Tag Archives: Kabbalistic tree

“No tree can grow to Heaven unless it’s roots reach down to Hell.”


In the journey to become enlightened — the path to become the greatest version of human possible — you must see the evil within yourself.

Think of the worst atrocities that humankind has committed — then realize and come to terms with the fact that you hold the potential within you to commit those same atrocities. It is not enough to merely acknowledge the potential — you must truly understand/comprehend the capacity for evil within you. You must meditate on these evils, and their accompanying motivations, consequences, and feelings…feelings of enjoying inflicting evil and suffering upon others. You must feel how gratifying it can be to be Adolf Hitler for example.


Only then are you truly capable of embodying the greatest good. True goodness does not emerge from a happy ignorance of evil — these people fall apart when they encounter true evil that they do not have a theory for. This is how PTSD emerges. Goodness can only come from a true understanding of evil, and the choice to act in the good in the face of the suffering of life.

This truth is written in our genetic code, and is likely why we all feel a sense of gratification when the evil villain redeems himself into the hero that saves the day.

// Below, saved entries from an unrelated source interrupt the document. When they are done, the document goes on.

(* ===== verification/FaultSim.v ===== *)
(** * FaultSim: the fault simulator [crates/tpt-archon-core/src/faultsim.rs]

    The simulator damages the log of a committed batch of pages and recovers from
    it.  [trial] and [fuzz] are its functions, with [unwrap], [assert!] and
    indexing as panics; FaultProof shows that over a device whose calls succeed
    none of them happens. *)
From Stdlib Require Import ZArith Lia Strings.Byte.
From stdpp Require Import base numbers option list.
From S2P Require Import Prelude Checksum Block Wal Page Storage.

Module FaultSim.

Inductive Fault : Type := TruncateTail (n : nat) | CorruptTail | ZeroTail.

Definition flip (b : byte) : byte := z2b (Z.lxor (b2z b) 255).

Definition apply (f : Fault) (log : list byte) : list byte :=
  match log with
  | [] => log
  | _ =>
      match f with
      | TruncateTail n => take (length log - n) log
      | CorruptTail => alter flip (length log - 1) log
      | ZeroTail => let start := length log - 4 in take start log ++ replicate (length log - start) x00
      end
  end.

Section Trial.
Context {D : Type} `{BlockDevice D}.

(** [r.unwrap()]. *)
Definition unwrap {A} (r : outcome StorageError A) : outcome StorageError A :=
  match r with Ok a => Ok a | _ => Panic end.

Definition page_byte (i : nat) : byte := z2b (Z.of_nat i mod 256).
(** [vec![i as u8; PAGE_SIZE]]. *)
Definition page_of (i : nat) : list byte := replicate PAGE_SIZE (page_byte i).

(** [for i in a..a + n]. *)
Fixpoint write_pages (a n : nat) : M (Storage.StorageEngine D) StorageError unit :=
  match n with
  | O => mret tt
  | S n =>
      (fun e => let '(r, e) := Storage.write_page (Z.of_nat a) (page_of a) e in (unwrap r, e));;
      write_pages (S a) n
  end.

Definition capacity_for (committed : nat) : nat := Nat.max committed 1 + 1.

(** The log of a batch of pages committed on the device. *)
Definition committed_log (device : D) (committed : nat) : outcome StorageError (list byte) :=
  match Storage.new device (capacity_for committed) with
  | Ok e =>
      match write_pages 0 committed e with
      | (Ok _, e) =>
          match Storage.commit_durable (W := unit) (fun _ => mret tt) (e, tt) with
          | (Ok _, (e, _)) => Ok (Storage.wal_bytes e)
          | _ => Panic
          end
      | _ => Panic
      end
  | _ => Panic
  end.

(** Recovery of a log over the device. *)
Definition recovered (device : D) (committed : nat) (log : list byte)
    : outcome StorageError (nat * Storage.StorageEngine D) :=
  match Storage.new device (capacity_for committed) with
  | Ok e2 =>
      match Storage.recover log e2 with
      | (Ok applied, e2) => Ok (applied, e2)
      | _ => Panic
      end
  | _ => Panic
  end.

(** The state of the closure that computes what the blocks should hold. *)
Record Expect : Type := mkExpect { expected : list (option byte); pending : list (Z * byte) }.

Definition expect_write (es : list (option byte)) (w : Z * byte) : list (option byte) :=
  <[Z.to_nat w.1 := Some w.2]> es.

Definition expect_record (s : Expect) (rec : Wal.WalRecord) : Expect :=
  match Wal.kind rec with
  | Wal.PageWrite =>
      match Wal.payload rec with
      | b :: _ => mkExpect (expected s) (pending s ++ [(Wal.block_id rec, b)])
      | [] => s
      end
  | Wal.Commit | Wal.Checkpoint => mkExpect (foldl expect_write (expected s) (pending s)) []
  end.

Definition trial (device : D) (committed : nat) (fault : Fault)
    : outcome StorageError (nat * list (option byte)) :=
  match committed_log device committed with
  | Ok log =>
      let corrupted := apply fault log in
      match recovered device committed corrupted with
      | Ok (applied, _) =>
          let '(_, s) := Wal.replay expect_record (Wal.from_bytes corrupted) (mkExpect (replicate committed None) []) in
          Ok (applied, expected s)
      | _ => Panic
      end
  | _ => Panic
  end.

(** The reads at the end of a turn of [fuzz]; a failed read is skipped. *)
Fixpoint check_pages (idx : nat) (es : list (option byte)) (e2 : Storage.StorageEngine D) : outcome StorageError unit :=
  match es with
  | [] => Ok tt
  | None :: es => check_pages (S idx) es e2
  | Some exp :: es =>
      match Storage.read_page (Z.of_nat idx) e2 with
      | (Ok (b :: _), e2) => if Byte.eqb b exp then check_pages (S idx) es e2 else Panic
      | (Ok [], _) | (Panic, _) => Panic
      | (Err _, e2) => check_pages (S idx) es e2
      end
  end.

Definition faults : list Fault :=
  [TruncateTail 0; TruncateTail 1; TruncateTail 4; CorruptTail; ZeroTail].

(** The xorshift step; the left shifts drop the bits beyond 64. *)
Definition next_seed (seed : Z) : Z :=
  let seed := Z.lxor seed (wrap64 (Z.shiftl seed 13)) in
  let seed := Z.lxor seed (Z.shiftr seed 7) in
  Z.lxor seed (wrap64 (Z.shiftl seed 17)).

(** A turn of [fuzz], its assertions included. *)
Definition fuzz_turn (make_device : D) (seed : Z) : outcome StorageError unit :=
  let committed := Z.to_nat (seed mod 8) + 1 in
  match faults !! Z.to_nat (seed mod 5) with
  | None => Panic
  | Some fault =>
      match trial make_device committed fault with
      | Ok (applied, es) =>
          if applied <=? committed then
            match committed_log make_device committed with
            | Ok log =>
                match recovered make_device committed (apply fault log) with
                | Ok (_, e2) => check_pages 0 es e2
                | _ => Panic
                end
            | _ => Panic
            end
          else Panic
      | _ => Panic
      end
  end.

Fixpoint fuzz_loop (make_device : D) (trials : nat) (seed : Z) : outcome StorageError unit :=
  match trials with
  | O => Ok tt
  | S trials =>
      let seed := next_seed seed in
      match fuzz_turn make_device seed with
      | Ok _ => fuzz_loop make_device trials seed
      | o => o
      end
  end.

(** [make_device] returns equal devices: it is one value here. *)
Definition fuzz (make_device : D) (trials : nat) : outcome StorageError unit :=
  fuzz_loop make_device trials 0x9E3779B97F4A7C15.

End Trial.
End FaultSim.
Lemma load_progress p id : dev_ok (Page.device p) -> in_range (Page.device p) id ->
  is_Some (dview (Page.device p) id) -> exists pg, Page.load id p = (Ok pg, p).
Proof.
  intros Hok Hr [pg Hv]. unfold Page.load.
  assert (Hl : length (replicate BLOCK_SIZE x00) = BLOCK_SIZE) by apply length_replicate.
  assert (Hrel := reliable_read _ id _ Hok Hr Hl).
  destruct (read_block _ _ _) as [r blk] eqn:Er. simpl in Hrel. subst r.
  destruct (law_read_ok _ _ _ _ Hok (proj1 Hr) Er) as (_ & _ & ->).
  rewrite dview_in in Hv by done. destruct (Page.decode_block _) as [pg'| |]; [|done..]. by exists pg'.
Qed.

Lemma fetch_mut_progress p id : pool_wf p -> valid_id id -> in_range (Page.device p) id ->
  is_Some (dview (Page.device p) id) -> (Page.find p id = None -> free_frame p) ->
  exists idx p', Page.fetch_mut id p = (Ok idx, p') /\ length (Page.frames p') = length (Page.frames p) /\
    Page.capacity p' = Page.capacity p.
Proof.
  intros Hwf Hid Hr Hv Hfree. unfold Page.fetch_mut. rewrite (bind_ok m_get _ p p p) by done. cbv beta.
  assert (Hend : forall idx q, length (Page.frames q) = length (Page.frames p) -> Page.capacity q = Page.capacity p ->
    idx < length (Page.frames q) -> exists idx' p',
      (Page.touch idx;; Page.mark_dirty_pinned idx;; mret idx) q = (Ok idx', p') /\
      length (Page.frames p') = length (Page.frames p) /\ Page.capacity p' = Page.capacity p).
  { intros idx q Hl Hc Hlt. destruct (lookup_lt_is_Some_2 (Page.frames q) idx Hlt) as [f Hf].
    unfold Page.touch. erewrite bind_ok by reflexivity. unfold Page.mark_dirty_pinned.
    erewrite bind_ok by by apply modify_frame_ok.
    do 2 eexists. split; [reflexivity|]. simpl. by rewrite length_insert. }
  destruct (Page.find p id) as [k|] eqn:Ef.
  - apply find_Some in Ef as (f & Hf & _). unfold Page.pin_frame.
    erewrite bind_ok; [|erewrite bind_ok by (by apply modify_frame_ok); reflexivity].
    apply Hend; simpl; rewrite ?length_insert; [done|done|by eapply lookup_lt_Some].
  - destruct (acquire_free p (Hfree eq_refl)) as [idx Ea].
    destruct (load_progress p id (pc_dev p (proj1 Hwf)) Hr Hv) as [pg El].
    assert (Hidx : exists f, Page.frames p !! idx = Some f).
    { destruct (acquire_frame_spec p _ _ Hwf Ea) as (_ & _ & _ & f & Hf & _). eauto. }
    destruct Hidx as [f Hf]. erewrite bind_ok.
    2: { unfold Page.fetch_miss. rewrite (bind_ok _ _ _ _ _ Ea), (bind_ok _ _ _ _ _ El).
         erewrite bind_ok by by apply modify_frame_ok. reflexivity. }
    apply Hend; simpl; rewrite ?length_insert; [done|done|by eapply lookup_lt_Some].
Qed.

This idea of goodness being emergent from the understanding, and subsequent rejection of evil is reflected in the story of Christ (the central figure in Western culture) rejecting the temptation of Satan three times in the Judaean desert, where Christ plays the archetype of the perfect human: he who, through unjustly being nailed to a cross and tortured by the world of unenlightened man, willingly embraces his own suffering and carries it on his back along with the suffering and darkness of all men. If we envision life as a game, and “God” as the rules/enforcer of the rules of the game, then Christ is the “perfect player” of the game who makes the correct decision in every circumstance that he encounters — that which all can aspire to.